The sum total of prime-time fag pantomimes, camp queens as culture critics, and the proliferating bit-part swish-and-dish divas who, like the ubiquitous black maids and butlers in fifties Hollywood films, move along the edges of the frame, seldom at the center, mani­fests the persistent psychosocial impulse toward control, displace­ment, and marginalization of the black gay Other. This impulse, in many respects, is no different from the phobic, distorted projections that motivated blackface minstrelsy.

This is the irony: there are more black male filmmakers and rap artists than ever, yet their works display a persistently narrow, even monolithic, construction of black male identity.

"You have to understand something," explained Professor Griff of the controversial and highly popular rap group Public Enemy, in an interview. "In knowing and understanding black history, African history, there’s not a word in any African language which describes homosexual, y’understand what I’m saying? You would like to make them part of the community, but that’s something brand-new to black people."

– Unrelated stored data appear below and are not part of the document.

(** X10. When the category identifiers are pairwise distinct, the category
    column of an entry's CSV row is the label the home screen shows for the
    entry: the name of the category with the entry's category id, or その他
    when there is none or its name is empty. *)
Theorem csvRow_label_is_home_label (categories : list Category)
    (entry : KakeiboEntry) :
  NoDup (List.map Cat.id categories) ->
  Storage.csvRow (csvCategoryMap categories) entry
  = Entry.date entry ++ "," ++ JS.quote ++ Entry.itemName entry ++ JS.quote
    ++ "," ++ JS.numberToString (Entry.amount entry)
    ++ "," ++ JS.quote ++ Home.categoryLabel categories entry ++ JS.quote
    ++ "," ++ JS.quote ++ JS.orElse (Entry.note entry) "" ++ JS.quote
    ++ JS.newline.
Proof.
  intros Hnd; unfold Storage.csvRow, Home.categoryLabel, csvCategoryMap.
  rewrite csvCategoryMap_from, (find_rev_unique _ _ Hnd).
  now destruct (List.find
                  (fun c => String.eqb (Cat.id c) (Entry.categoryId entry))
                  categories).
Qed.

Lemma csvRow_label_is_home_label_witness :
  Storage.csvRow (csvCategoryMap Sample.categories)
    (Sample.entry "e1" "default_2" 700)
  = "2026-01-04," ++ JS.quote ++ "買い物" ++ JS.quote ++ ",700,"
    ++ JS.quote ++ "交通費" ++ JS.quote ++ "," ++ JS.quote ++ JS.quote
    ++ JS.newline.
Proof.
  rewrite (csvRow_label_is_home_label Sample.categories
             (Sample.entry "e1" "default_2" 700)).
  - reflexivity.
  - simpl; repeat constructor; simpl; intros H;
      repeat (destruct H as [H|H]; try discriminate); exact H.
Defined.

(** ** What each item of the breakdown holds *)

Lemma set_keys_NoDup {V : Type} (m : JS.Map.t V) (k : string) (v : V) :
  NoDup (JS.Map.keys m) -> NoDup (JS.Map.keys (JS.Map.set m k v)).
Proof.
  induction m as [|[k0 v0] m IH]; simpl; intros H.
  - repeat constructor; intros [].
  - inversion H as [|? ? Hk0 Hm]; subst.
    destruct (String.eqb_spec k0 k) as [->|Hne]; simpl; [now constructor|].
    constructor; [|now apply IH].
    intros Hin; apply set_keys_In in Hin; destruct Hin as [Hin|Heq];
      [contradiction | congruence].
Qed.

Lemma set_Forall {V : Type} (Q : string * V -> Prop) (m : JS.Map.t V)
    (k : string) (v : V) :
  Q (k, v) -> Forall Q m -> Forall Q (JS.Map.set m k v).
Proof.
  intros Hkv; induction m as [|[k0 v0] m IH]; simpl; intros H.
  - now constructor.
  - inversion H; subst.
    destruct (String.eqb_spec k0 k) as [->|Hne]; constructor; auto.
Qed.

Lemma get_In_pair {V : Type} (m : JS.Map.t V) (k : string) (v : V) :
  NoDup (JS.Map.keys m) -> (In (k, v) m <-> JS.Map.get m k = Some v).
Proof.
  induction m as [|[k0 v0] m IH]; simpl; intros H.
  - split; [contradiction | discriminate].
  - inversion H as [|? ? Hk0 Hm]; subst.
    destruct (String.eqb_spec k0 k) as [->|Hne].
    + split.
      * intros [[= ->]|Hin]; [reflexivity|].
        exfalso; apply Hk0; now apply (in_map fst) in Hin.
      * intros [= ->]; now left.
    + rewrite <- (IH Hm); split.
      * intros [[= -> _]|Hin]; [contradiction | exact Hin].
      * now right.
Qed.

Lemma initCategoryMap_shape (categories : list Category) :
  NoDup (JS.Map.keys (initCategoryMap categories))
  /\ Forall (fromCategory categories) (initCategoryMap categories).
Proof.
  unfold initCategoryMap.
  assert (H : forall done todo m,
             categories = (done ++ todo)%list ->
             NoDup (JS.Map.keys m) -> Forall (fromCategory categories) m ->
             NoDup (JS.Map.keys
                      (List.fold_left
                         (fun m cat =>
                            JS.Map.set m (Cat.id cat)
                              {| data_name := Cat.name cat;
                                 data_color := Cat.color cat;
                                 data_amount := 0 |}) todo m))
             /\ Forall (fromCategory categories)
                  (List.fold_left
                     (fun m cat =>
                        JS.Map.set m (Cat.id cat)
                          {| data_name := Cat.name cat;
                             data_color := Cat.color cat;
                             data_amount := 0 |}) todo m)).
  { intros done todo; revert done.
    induction todo as [|c todo IH]; intros done m Hcat Hnd Hall; simpl.
    - now split.
    - apply (IH (done ++ [c])%list).
      + now rewrite <- app_assoc.
      + now apply set_keys_NoDup.
      + apply set_Forall; [|exact Hall].
        split; [reflexivity|]; exists c; simpl; repeat split.
        rewrite Hcat; apply in_or_app; right; now left. }
  apply (H [] categories []); [reflexivity | constructor | constructor].
Qed.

And so black macho appropriates African history, or, rather, a deeply reductive, mythologized view of African history, to rationalize homophobia. Pseudoacademic claims of "Afrocentricity" have now become a popular invocation when black macho is pressed to defend its essentialist vision of the race. An inheritance from Black Cultural Nationalism of the late sixties, and Negritude before that, today’s Afrocentrism, as popularly theorized, premises an historical narra­tive that runs thus: before the white man came, African men were strong, noble, protectors, providers, and warriors for their families and tribes. In precolonial Africa, men were truly men, and women were women. Nobody was lesbian. Nobody was feminist. Nobody was gay.

This distortion of history, though severe, has its seductions. Given the increasingly besieged state of black men in America, and the nation’s historic subversion of an affirming black identity, it is no wonder that a community would turn to pre-Diasporan history for metaphors of empowerment. But the embrace of the African warrior ideal—strong, protective, impassive, patriarchal—has cost us. It has sent us down a perilous road of cultural and spiritual redemption and distorted or altogether deleted from the historical record the mul­tiplicity of identities around color, gender, sexuality, and class that in­form the African and the African American experience.

It is to me supremely revealing that in black macho’s popular ap­propriation of Malcolm X (in movies, music, rap videos), it is consis­tently Malcolm before Mecca—militant, macho, "by any means neces­sary" Malcolm—who is quoted and idolized, not Malcolm after Mecca, when he became more critical of himself and of exclusivist Nation of Islam tenets and embraced a broader, multicultural per­spective on nationalist identity.

By the tenets of black macho, true masculinity admits little or no space for self-interrogation or multiple subjectivities around race. Black macho prescribes an inflexible ideal: strong black men—"Afro – centric" black men—don’t flinch, don’t weaken, don’t take blame or shit, take charge, step-to when challenged, and defend themselves without pause for self-doubt. Black macho counterpoises this warrior model of masculinity with the emasculated Other: the Other as punk, sissy, Negro faggot, a status with which any man, not just those who in fact are gay, can be and are branded should one deviate from rigidly prescribed codes of hypermasculine conduct.

"When I say Gamma, you say Fag. Gamma. Fag. Gamma. Fag." In the conflict between the frat boys and the "fellas" in Spike Lee’s School Daze, verbal fag bashing becomes the weapon of choice in the fellas’ contest for male domination. In this regard, Lee’s movie not only resonates with a poisonous dynamic in contemporary black male relations but, worse, it glorifies black male homophobia.

Spike Lee and others like him count on the complicit silence of those who know better, who know the truth of their own lives as well as the diverse truths that inform the total black experience.

Notice is served. Our silence has ended. SNAP!